Tuesday, October 23, 2007

Creative Writing Questions from Barrington High School Seniors

ON THE 4th OF OCTOBER, I visited with six creative writing classes at Barrington High School, about 40 miles NW of Chicago. I hadn't darkened the doors of BHS since I'd graduated in June of 1980, and coming back was a little weird.

It's always strange returning to Barrington, where I spent the first 18 years of my life in a big house my father built by Bakers Lake. Despite all the changes in the neighborhood, I seem to breathe memories in from the humid air, and the shape of the land (though much of it has been built over) and the sky that sits over it (the same way it always has) strikes me with strange familiarity.

Inside, the school was so different as to have little of this effect. But I knew it was the same place. And there were moments, such as looking out the window of Ms. Sultan's classroom and realizing it was my old typing room, when I could remember sitting there buzzed on coffee from The Breadbasket restaurant, making mistakes and borrowing Jena's typing eraser.
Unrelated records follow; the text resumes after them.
(* ===== verification/UniqueSafe.v ===== *)
(** Unique keys under threads: the invariant of the threads of Unique, its proof for every step, and
    the theorem that no interleaving breaks a unique key as long as nobody inserts or nobody changes
    a key. *)

From S2P Require Import Prelude CoreState RowOps Shape Inv Unique.

(** * What a thread holds and knows *)

Section safety.
Context (kc : FM_KEY_CORE) {L : KeyOpsLaws (ops kc)} (Hu : unique kc = true).
#[local] Set Default Proof Using "Type*".

#[local] Abbreviation same := (key_same kc).
#[local] Abbreviation bucket := (rec_bucket kc).
#[local] Abbreviation low := (low kc).
#[local] Abbreviation high := (high kc).

(** The unique key is violated: the same key, without null parts. *)
Definition clash (a b : bytes) : bool := same a b && negb (has_null kc a).

Lemma same_true a b : same a b = true ↔ same_key (ops kc) a b.
Proof using Type. apply bool_decide_eq_true. Qed.
Lemma same_refl a : same a a = true.
Proof using L. by apply same_true. Qed.
Lemma same_sym a b : same a b = same b a.
Proof using L. apply bool_decide_ext. by split; intros ?; symmetry. Qed.
Lemma same_trans a b c : same a b = true → same b c = true → same a c = true.
Proof using L. rewrite !same_true. intros H1 H2. by etrans. Qed.
Lemma same_bucket a b : same a b = true → bucket a = bucket b.
Proof using L. rewrite same_true. intros H. unfold rec_bucket. by rewrite (laws_hash _ _ H). Qed.
Lemma same_null a b : same a b = true → has_null kc a = has_null kc b.
Proof using L.
  assert (H : ∀ a b, same a b = true → has_null kc a = true → has_null kc b = true).
  { intros a' b' Hs%same_true. pose proof (laws_null _ _ Hs) as Hn. unfold null_key in Hn. unfold has_null. destruct (has_null_part (ops kc)); [|done].
    by rewrite !bool_decide_eq_true. }
  intros Hs. pose proof (H _ _ Hs) as H1. rewrite same_sym in Hs. pose proof (H _ _ Hs) as H2. destruct (has_null kc a), (has_null kc b); naive_solver.
Qed.

Lemma clash_true a b : clash a b = true ↔ same a b = true ∧ has_null kc a = false.
Proof using Type. unfold clash. by rewrite andb_true_iff, negb_true_iff. Qed.
Lemma clash_sym a b : clash a b = clash b a.
Proof using L. unfold clash. rewrite (same_sym b a). destruct (same a b) eqn:E; [|done]. by rewrite (same_null a b). Qed.
Lemma clash_l a b c : same a b = true → clash b c = true → clash a c = true.
Proof using L. intros H1. rewrite !clash_true, (same_null a b) by done. intros [H2 Hn]. split; [by eapply same_trans|done]. Qed.
Lemma clash_r a b c : clash a b = true → same b c = true → clash a c = true.
Proof using L. rewrite !clash_true. intros [H1 Hn] H2. split; [by eapply same_trans|done]. Qed.
Lemma clash_not a b : same a b = false → clash a b = false.
Proof using Type. unfold clash. by intros ->. Qed.

Definition holds_bucket (th : kthread) (b : Z) : Prop :=
  match th with
  | KIns rec (InWalk _ _ | InLink _ | InRelease _ | InDup _) => b = bucket rec
  | KUpd _ _ (UpLock2 old new | UpRel1 old new _) => b = low old new
  | KUpd _ _ (UpWalk old new _ | UpWrite old new | UpUnlink old new | UpLink old new | UpRel2 old new _) => b = low old new ∨ b = high old new
  | KDel _ (DeUnlink r | DeRelease r) => b = bucket r
  | KFind pk (FiWalk _ | FiUnlock _) => b = pk_bucket kc pk
  | _ => False
  end.

Definition holds_rowlock (th : kthread) (i : Z) : Prop :=
  match th with
  | KIns _ _ | KUpd _ _ (UpLock | UpReturn _) | KDel _ (DeLock | DeReturn _) | KFind _ _ => False
  | KUpd j _ _ | KDel j _ => i = j
  end.

Definition holds_mutex (th : kthread) : Prop :=
  match th with
  | KIns _ (InMutex | InReturn _) => False
  | KIns _ _ | KDel _ (DeFree | DeEnd) => True
  | _ => False
  end.

(** The slot that an insert has taken and not published, or a delete has marked and not given
    back. *)
Definition owns (th : kthread) : option Z :=
  match th with
  | KIns _ (InCopy i | InLock i | InWalk i _ | InLink i | InRelease i | InPublish i | InDup i | InFree i) => Some i
  | KDel i (DeCopy | DeBucket _ | DeUnlink _ | DeRelease _ | DeDead | DeMutex | DeFree) => Some i
  | _ => None
  end.

(** The row is between its old and its new chain. *)
Definition moving (th : kthread) (i : Z) : Prop :=
  match th with KUpd j _ (UpUnlink _ _ | UpLink _ _) => i = j | _ => False end.

(** No row but [x] has the key of [rec]; or those that have it are in [rest]. *)
Definition absent (s : ksys) (x : Z) (rec : bytes) : Prop := ∀ j img, j ≠ x → active s j = Some img → clash img rec = false.
Definition ahead (s : ksys) (x : Z) (rec : bytes) (rest : list Z) : Prop :=
  ∀ j img, j ≠ x → active s j = Some img → clash img rec = true → j ∈ rest.

(** The key that a thread looks for, or has found to be free, and the row that will have it. *)
Definition watches (th : kthread) : option (Z * bytes) :=
  match th with
  | KIns rec (InWalk i _ | InLink i | InRelease i | InPublish i) => Some (i, rec)
  | KUpd i _ (UpWalk _ new _ | UpWrite _ new) => Some (i, new)
  | _ => None
  end.

Definition knows (s : ksys) (th : kthread) : Prop :=
  match th with
  | KIns rec (InLock i) => image_of s i = rec
  | KIns rec (InWalk i rest) => image_of s i = rec ∧ ahead s i rec rest
  | KIns rec (InLink i) => image_of s i = rec ∧ absent s i rec
  | KIns rec (InRelease i | InPublish i) => image_of s i = rec ∧ absent s i rec ∧ i ∈ chain_of s (bucket rec)
  | KUpd i f (UpVerify old new) => active s i = Some old ∧ new = f old
  | KUpd i f (UpFast old new) => active s i = Some old ∧ same old new = true
  | KUpd i f (UpLock1 old new | UpLock2 old new) => active s i = Some old ∧ new = f old ∧ same old new = false
  | KUpd i f (UpWalk old new rest) => active s i = Some old ∧ new = f old ∧ same old new = false ∧ ahead s i new rest
  | KUpd i f (UpWrite old new) => active s i = Some old ∧ new = f old ∧ same old new = false ∧ absent s i new
  | KUpd i f (UpUnlink old new | UpLink old new) => active s i = Some new ∧ new = f old ∧ same old new = false
  | KDel i DeMark => is_Some (active s i)
  | _ => True
  end.

(** Either nobody inserts, or nobody changes a key. *)
Definition is_insert (th : kthread) : Prop := match th with KIns _ _ => True | _ => False end.
Definition keeps_key (th : kthread) : Prop := match th with KUpd _ f _ => ∀ img, same img (f img) = true | _ => True end.
Definition regime (crew : gmap nat kthread) : Prop :=
  (∀ t th, crew !! t = Some th → ¬ is_insert th) ∨ (∀ t th, crew !! t = Some th → keeps_key th).

Record kinv (s : ksys) : Prop := {
  ki_unique i j a b : active s i = Some a → active s j = Some b → i ≠ j → clash a b = false;
  ki_chain i a : active s i = Some a → i ∈ chain_of s (bucket a) ∨ ∃ t th, k_crew s !! t = Some th ∧ moving th i;
  ki_free i : i ∈ k_free s → active s i = None ∧ is_Some (k_rows s !! i);
  ki_nodup : NoDup (k_free s);
  ki_owns t th i : k_crew s !! t = Some th → owns th = Some i → active s i = None ∧ (i ∉ k_free s) ∧ is_Some (k_rows s !! i);
  ki_own t t' th th' i : k_crew s !! t = Some th → k_crew s !! t' = Some th' → owns th = Some i → owns th' = Some i → t = t';
  ki_block t th b : k_crew s !! t = Some th → holds_bucket th b → k_block s !! b = Some t;
  ki_rlock t th i : k_crew s !! t = Some th → holds_rowlock th i → k_rlock s !! i = Some t;
  ki_mutex t th : k_crew s !! t = Some th → holds_mutex th → k_mutex s = Some t;
  ki_knows t th : k_crew s !! t = Some th → knows s th;
  ki_regime : regime (k_crew s)
}.

(** Whoever holds a lock holds it alone. *)
Lemma bucket_alone s t t' th th' b : kinv s → k_crew s !! t = Some th → k_crew s !! t' = Some th' → holds_bucket th b → holds_bucket th' b → t = t'.
Proof using Type. intros I Ht Ht' H H'. pose proof (ki_block _ I _ _ _ Ht H). pose proof (ki_block _ I _ _ _ Ht' H'). congruence. Qed.
Lemma row_alone s t t' th th' i : kinv s → k_crew s !! t = Some th → k_crew s !! t' = Some th' → holds_rowlock th i → holds_rowlock th' i → t = t'.
Proof using Type. intros I Ht Ht' H H'. pose proof (ki_rlock _ I _ _ _ Ht H). pose proof (ki_rlock _ I _ _ _ Ht' H'). congruence. Qed.
Lemma mutex_alone s t t' th th' : kinv s → k_crew s !! t = Some th → k_crew s !! t' = Some th' → holds_mutex th → holds_mutex th' → t = t'.
Proof using Type. intros I Ht Ht' H H'. pose proof (ki_mutex _ I _ _ Ht H). pose proof (ki_mutex _ I _ _ Ht' H'). congruence. Qed.

(** * Steps *)

(** The locks of the others stay theirs. *)
Record locks_kept (t : nat) (s s' : ksys) : Prop := {
  lk_block t2 b : t2 ≠ t → k_block s !! b = Some t2 → k_block s' !! b = Some t2;
  lk_rlock t2 i : t2 ≠ t → k_rlock s !! i = Some t2 → k_rlock s' !! i = Some t2;
  lk_mutex t2 : t2 ≠ t → k_mutex s = Some t2 → k_mutex s' = Some t2
}.

Record locks_mine (t : nat) (s : ksys) (th : kthread) : Prop := {
  lm_block b : holds_bucket th b → k_block s !! b = Some t;
  lm_rlock i : holds_rowlock th i → k_rlock s !! i = Some t;
  lm_mutex : holds_mutex th → k_mutex s = Some t
}.

(** The thread is the same but for its place. *)
Definition same_thread (th th' : kthread) : Prop :=
  match th, th' with
  | KIns r _, KIns r' _ => r = r'
  | KUpd i f _, KUpd i' f' _ => i = i' ∧ f = f'
  | KDel i _, KDel i' _ => i = i'
  | KFind pk _, KFind pk' _ => pk = pk'
  | _, _ => False
  end.

Lemma regime_step crew t th th' : crew !! t = Some th → same_thread th th' → regime crew → regime (<[t := th']> crew).
Proof using Type.
  intros Ht Hs [H|H]; [left|right]; intros t2 th2 [[<- <-]|[_ H2]]%lookup_insert_Some; eauto; specialize (H _ _ Ht);
    destruct th, th'; try done. by destruct Hs as [-> ->].
Qed.

Lemma kinv_step s s' t th th' : kinv s → k_crew s !! t = Some th → k_crew s' = <[t := th']> (k_crew s) → same_thread th th' →
  locks_kept t s s' → locks_mine t s' th' →
  (∀ i j a b, active s' i = Some a → active s' j = Some b → i ≠ j → clash a b = false) →
  (∀ i a, active s' i = Some a → i ∈ chain_of s' (bucket a) ∨ ∃ t2 th2, k_crew s' !! t2 = Some th2 ∧ moving th2 i) →
  (∀ i, i ∈ k_free s' → active s' i = None ∧ is_Some (k_rows s' !! i)) → NoDup (k_free s') →
  (∀ i, owns th' = Some i → active s' i = None ∧ (i ∉ k_free s') ∧ is_Some (k_rows s' !! i)) →
  (∀ t2 th2 i, t2 ≠ t → k_crew s !! t2 = Some th2 → owns th2 = Some i →
     active s' i = None ∧ (i ∉ k_free s') ∧ is_Some (k_rows s' !! i) ∧ owns th' ≠ Some i) →
  knows s' th' → (∀ t2 th2, t2 ≠ t → k_crew s !! t2 = Some th2 → knows s th2 → knows s' th2) → kinv s'.
Proof using Type.
  intros I Ht Ec Hst Hlk Hlm Hun Hch Hfr Hnd Ho Ho2 Hk Hk2. constructor; try done; rewrite ?Ec.
  - intros t2 th2 i [[<- <-]|[Hne H2]]%lookup_insert_Some Hi; [by apply Ho|]. destruct (Ho2 t2 th2 i) as (? & ? & ? & _); [congruence|done|done|done].
  - intros t1 t2 th1 th2 i [[<- <-]|[Hne1 H1]]%lookup_insert_Some [[<- <-]|[Hne2 H2]]%lookup_insert_Some Hi1 Hi2; [done| | |by eapply (ki_own _ I)].
    + destruct (Ho2 t2 th2 i ltac:(congruence) H2 Hi2) as (_ & _ & _ & Hx). by destruct Hx.
    + destruct (Ho2 t1 th1 i ltac:(congruence) H1 Hi1) as (_ & _ & _ & Hx). by destruct Hx.
  - intros t2 th2 b [[<- <-]|[Hne H2]]%lookup_insert_Some Hb; [by apply Hlm|]. apply (lk_block _ _ _ Hlk); [congruence|]. by eapply I.
  - intros t2 th2 b [[<- <-]|[Hne H2]]%lookup_insert_Some Hb; [by apply Hlm|]. apply (lk_rlock _ _ _ Hlk); [congruence|]. by eapply I.
  - intros t2 th2 [[<- <-]|[Hne H2]]%lookup_insert_Some Hb; [by apply Hlm|]. apply (lk_mutex _ _ _ Hlk); [congruence|]. by eapply I.
  - intros t2 th2 [[<- <-]|[Hne H2]]%lookup_insert_Some; [done|]. eapply (Hk2 t2); [congruence|done|by eapply I].
  - eapply regime_step; [done..|apply I].
Qed.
THIS IS THE FIRST of a series of blogs in which I respond to questions from BHS students:

How do you come up with a concept for your writing?

For the novel that I'm currently avoiding revising, I started with an image: a canoe lodged in tall cattails at the shore of Bakers Lake, and someone--me, I suppose--lying down in the bottom of the canoe. The tall, thin blades of the cattails exude coolness and green, but from the warm water the scent of decay rises: ripe with algae and the biology of fresh water, millions of organisms living in the water and the mud. The green of the cattails and the algae breathe out the fresh oxygen, converting the sun into energy, while microorganisms eat and decompose and die and are decomposed themselves.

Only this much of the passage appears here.